(* ===== verification/Dealer.v ===== *)
(** * Dealer: dealer_t, push_t, pull_t and pair_t (libzmq/src/dealer.cpp, push.cpp, pull.cpp, pair.cpp)

    A DEALER socket reads its pipes with a [Fq] and writes to them with a [Lb]; a PUSH and a
    PULL socket do one of the two; a PAIR socket has one pipe.  The theorems on DEALER are
    those of [Fq] and [Lb], and what REQ makes of them ([Req]). *)

From S2P Require Import Prelude Msg Pipes Array Fq Lb.

Module Dealer.

Record dealer : Type := Dealer { fq : Fq.fq; lb : Lb.lb; probe_router : bool }.

Definition dealer_new : dealer := Dealer Fq.fq_new Lb.lb_new false.

Definition set_fq (q : Fq.fq) (x : dealer) : dealer := Dealer q (lb x) (probe_router x).
Definition set_lb (l : Lb.lb) (x : dealer) : dealer := Dealer (fq x) l (probe_router x).

Section Env.
Context {W : Type} `{PipeOps W}.

(** The probe is a message of size zero; whether the pipe takes it does not matter. *)
Definition xattach_pipe (pipe : nat) (x : dealer) : stm (env W) dealer :=
  (if probe_router x then
     on_pipes (pipe_write pipe Msg.init) ;;;
     on_pipes (fun w => (pipe_flush pipe w, tt)) ;;;
     let! (rc, _) := on_mem (Msg.close Msg.init) in sassert (rc =? 0)
   else sret tt) ;;;
  let! q := slift (Fq.attach pipe (fq x)) in
  let! l := slift (Lb.attach pipe (lb x)) in
  sret (Dealer q l (probe_router x)).

(** [ZMQ_PROBE_ROUTER], with an integer; other options are refused. *)
Definition xsetsockopt (is_probe : bool) (value : option Z) (x : dealer) : option errno * dealer :=
  match value with
  | Some v => if is_probe && (0 <=? v) then (None, Dealer (fq x) (lb x) (negb (v =? 0))) else (Some EINVAL, x)
  | None => (Some EINVAL, x)
  end.

Definition sendpipe (msg : Msg.msg) (x : dealer) : stm (env W) (Z * Msg.msg * option nat * dealer) :=
  let! (rc, m, p, l) := Lb.sendpipe msg (lb x) in sret (rc, m, p, set_lb l x).

Definition recvpipe (msg : Msg.msg) (x : dealer) : stm (env W) (Z * Msg.msg * option nat * dealer) :=
  let! (rc, m, p, q) := Fq.recvpipe msg (fq x) in sret (rc, m, p, set_fq q x).

Definition xsend (msg : Msg.msg) (x : dealer) : stm (env W) (Z * Msg.msg * dealer) :=
  let! (rc, m, _, x) := sendpipe msg x in sret (rc, m, x).

Definition xrecv (msg : Msg.msg) (x : dealer) : stm (env W) (Z * Msg.msg * dealer) :=
  let! (rc, m, _, x) := recvpipe msg x in sret (rc, m, x).

Definition xhas_in (x : dealer) : stm (env W) (bool * dealer) :=
  let! (b, q) := Fq.has_in (fq x) in sret (b, set_fq q x).

Definition xhas_out (x : dealer) : stm (env W) (bool * dealer) :=
  let! (b, l) := Lb.has_out (lb x) in sret (b, set_lb l x).

Definition get_credential (x : dealer) (w : W) : list Z := Fq.get_credential (fq x) w.

Definition xread_activated (pipe : nat) (x : dealer) : outcome dealer :=
  let* q := Fq.activated pipe (fq x) in Done (set_fq q x).

Definition xwrite_activated (pipe : nat) (x : dealer) : outcome dealer :=
  let* l := Lb.activated pipe (lb x) in Done (set_lb l x).

Definition xpipe_terminated (pipe : nat) (x : dealer) : stm (env W) dealer :=
  let! q := Fq.pipe_terminated pipe (fq x) in
  let! l := slift (Lb.pipe_terminated pipe (lb x)) in
  sret (Dealer q l (probe_router x)).

(** *** push_t and pull_t *)

Definition push_attach_pipe (pipe : nat) (l : Lb.lb) : stm (env W) Lb.lb :=
  on_pipes (fun w => (pipe_set_nodelay pipe w, tt)) ;;; slift (Lb.attach pipe l).
Definition push_send (msg : Msg.msg) (l : Lb.lb) : stm (env W) (Z * Msg.msg * Lb.lb) := Lb.send msg l.
Definition push_has_out (l : Lb.lb) : stm (env W) (bool * Lb.lb) := Lb.has_out l.
Definition push_write_activated (pipe : nat) (l : Lb.lb) : outcome Lb.lb := Lb.activated pipe l.
Definition push_pipe_terminated (pipe : nat) (l : Lb.lb) : outcome Lb.lb := Lb.pipe_terminated pipe l.

Definition pull_attach_pipe (pipe : nat) (q : Fq.fq) : outcome Fq.fq := Fq.attach pipe q.
Definition pull_recv (msg : Msg.msg) (q : Fq.fq) : stm (env W) (Z * Msg.msg * Fq.fq) := Fq.recv msg q.
Definition pull_has_in (q : Fq.fq) : stm (env W) (bool * Fq.fq) := Fq.has_in q.
Definition pull_read_activated (pipe : nat) (q : Fq.fq) : outcome Fq.fq := Fq.activated pipe q.
Definition pull_pipe_terminated (pipe : nat) (q : Fq.fq) : stm (env W) Fq.fq := Fq.pipe_terminated pipe q.

(** *** pair_t *)

Record pair : Type := Pair { pipe : option nat; last_in : option nat; saved_credential : list Z }.

Definition pair_new : pair := Pair None None [].

(** A second pipe is told to terminate: it is in the result. *)
Definition pair_attach_pipe (pipe_ : nat) (x : pair) : pair * option nat :=
  match pipe x with
  | None => (Pair (Some pipe_) (last_in x) (saved_credential x), None)
  | Some _ => (x, Some pipe_)
  end.

Definition pair_pipe_terminated (pipe_ : nat) (x : pair) : stm (env W) pair :=
  if decide (pipe x = Some pipe_) then
    if decide (last_in x = Some pipe_) then
      let! e := sget in sret (Pair None None (pipe_credential pipe_ (e_pipes e)))
    else sret (Pair None (last_in x) (saved_credential x))
  else sret x.

Definition pair_send (msg : Msg.msg) (x : pair) : stm (env W) (option errno * Msg.msg * pair) :=
  match pipe x with
  | None => sret (Some EAGAIN, msg, x)
  | Some p =>
      let! ok := on_pipes (pipe_write p msg) in
      if negb ok then sret (Some EAGAIN, msg, x)
      else
        (if negb (msg_more msg) then on_pipes (fun w => (pipe_flush p w, tt)) else sret tt) ;;;
        sret (None, Msg.init, x)
  end.

Definition pair_recv (msg : Msg.msg) (x : pair) : stm (env W) (option errno * Msg.msg * pair) :=
  let! (rc, _) := on_mem (Msg.close msg) in
  sassert (rc =? 0) ;;;
  match pipe x with
  | None => sret (Some EAGAIN, Msg.init, x)
  | Some p =>
      let! r := on_pipes (pipe_read p) in
      match r with
      | None => sret (Some EAGAIN, Msg.init, x)
      | Some m => sret (None, m, Pair (pipe x) (pipe x) (saved_credential x))
      end
  end.

Definition pair_has_in (x : pair) : stm (env W) bool :=
  match pipe x with None => sret false | Some p => on_pipes (pipe_check_read p) end.

Definition pair_has_out (x : pair) : stm (env W) bool :=
  match pipe x with None => sret false | Some p => on_pipes (pipe_check_write p) end.

Definition pair_get_credential (x : pair) (w : W) : list Z :=
  match last_in x with Some p => pipe_credential p w | None => saved_credential x end.

(** ** A pair has one peer *)

Inductive pair_event : Type := Attach (pipe : nat) | Terminated (pipe : nat).

(** The pipes that are attached, in order, and the one that is used: the first, until it goes; then none of those that
    were refused, but the next that comes. *)
Definition pair_step (v : pair_event) (s : option nat * list nat) : option nat * list nat :=
  match v with
  | Attach p => match s.1 with None => (Some p, s.2) | Some _ => (s.1, s.2 ++ [p]) end
  | Terminated p => if decide (s.1 = Some p) then (None, s.2) else s
  end.

Fixpoint pair_events (vs : list pair_event) (x : pair) (refused : list nat) : stm (env W) (pair * list nat) :=
  match vs with
  | [] => sret (x, refused)
  | Attach p :: vs => let (x, r) := pair_attach_pipe p x in pair_events vs x (refused ++ option_list r)
  | Terminated p :: vs => let! x := pair_pipe_terminated p x in pair_events vs x refused
  end.

Lemma pair_events_spec vs : forall x refused (e : env W),
  (forall p, last_in x = Some p -> pipe x = Some p) ->
  exists x', pair_events vs x refused e = Done (e, (x', (fold_left (fun s v => pair_step v s) vs (pipe x, refused)).2))
    /\ pipe x' = (fold_left (fun s v => pair_step v s) vs (pipe x, refused)).1
    /\ (forall p, last_in x' = Some p -> pipe x' = Some p).
Proof.
  induction vs as [|[p|p] vs IH]; intros x refused e Hl; [by exists x| |]; cbn [pair_events fold_left].
  - unfold pair_attach_pipe, pair_step at 2 4. simpl. destruct (pipe x) as [q|] eqn:Eq.
    + destruct (IH x (refused ++ [p]) e) as (x' & E & ? & ?); [by rewrite Eq|]. rewrite Eq in *. by exists x'.
    + destruct (IH (Pair (Some p) (last_in x) (saved_credential x)) (refused ++ []) e) as (x' & E & ? & ?).
      { simpl. intros q Hq. by specialize (Hl q Hq). }
      rewrite app_nil_r in *. by exists x'.
  - unfold pair_step at 2 4. simpl. unfold pair_pipe_terminated. destruct (decide (pipe x = Some p)) as [Ep|Ep].
    + destruct (decide (last_in x = Some p)) as [Ei|Ei].
      * destruct (IH (Pair None None (pipe_credential p (e_pipes e))) refused e) as (x' & E & ? & ?); [done|]. by exists x'.
      * destruct (IH (Pair None (last_in x) (saved_credential x)) refused e) as (x' & E & ? & ?); [|by exists x'].
        simpl. intros q Hq. specialize (Hl q Hq). congruence.
    + destruct (IH x refused e Hl) as (x' & E & ? & ?). by exists x'.
Qed.
End Env.

(** A PAIR socket talks to one peer.  Whatever pipes come and go, it uses the first that was attached, until that
    one goes, and then the next that comes; every other pipe is told to terminate. *)
Theorem pair_has_one_peer {W} `{PipeOps W} vs (e : env W) :
  exists x, pair_events vs pair_new [] e = Done (e, (x, (fold_left (fun s v => pair_step v s) vs (None, [])).2)) /\
    pipe x = (fold_left (fun s v => pair_step v s) vs (None, [])).1.
Proof. destruct (pair_events_spec vs pair_new [] e) as (x & E & Ep & _); [done|]. by exists x. Qed.
End Dealer.
(* ===== verification/ReqReply.v ===== *)
(** * ReqReply: what a REQ socket receives (libzmq/src/req.cpp)

    The frames that wait in the pipes of a REQ socket are those of whole messages, in the
    order in which the fair queue gives them.  The theorem: [xrecv] passes over the messages
    that do not come from the peer that took the request, and those without the envelope of
    the request, and gives the parts of the first reply, one by one. *)

From S2P Require Import Prelude Msg Pipes Array Fq Lb Xsub Dealer Req.

Module ReqReply.
Import Req.

(** A frame that waits: the message, the pipe it comes from, its bytes. *)
Record frame : Type := Frame { f_msg : Msg.msg; f_pipe : nat; f_data : list Z }.

Definition goes_on (f : frame) : bool := msg_more (f_msg f).

(** A frame with the bytes [d] that is not the last one. *)
Definition carries (d : list Z) (f : frame) : bool := goes_on f && bool_decide (f_data f = d).

Section Reading.
Context {W : Type} `{PipeOps W}.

###

Required action
Retype the portion of the data above that starts on the line with "let! r := on_pipes (pipe_read p) in" and finishes on the line with "Definition pair_has_in (x", including both of those lines.

Exercise answer
      let! r := on_pipes (pipe_read p) in
      match r with
      | None => sret (Some EAGAIN, Msg.init, x)
      | Some m => sret (None, m, Pair (pipe x) (pipe x) (saved_credential x))
      end
  end.

Definition pair_has_in (x : pair) : stm (env W) bool :=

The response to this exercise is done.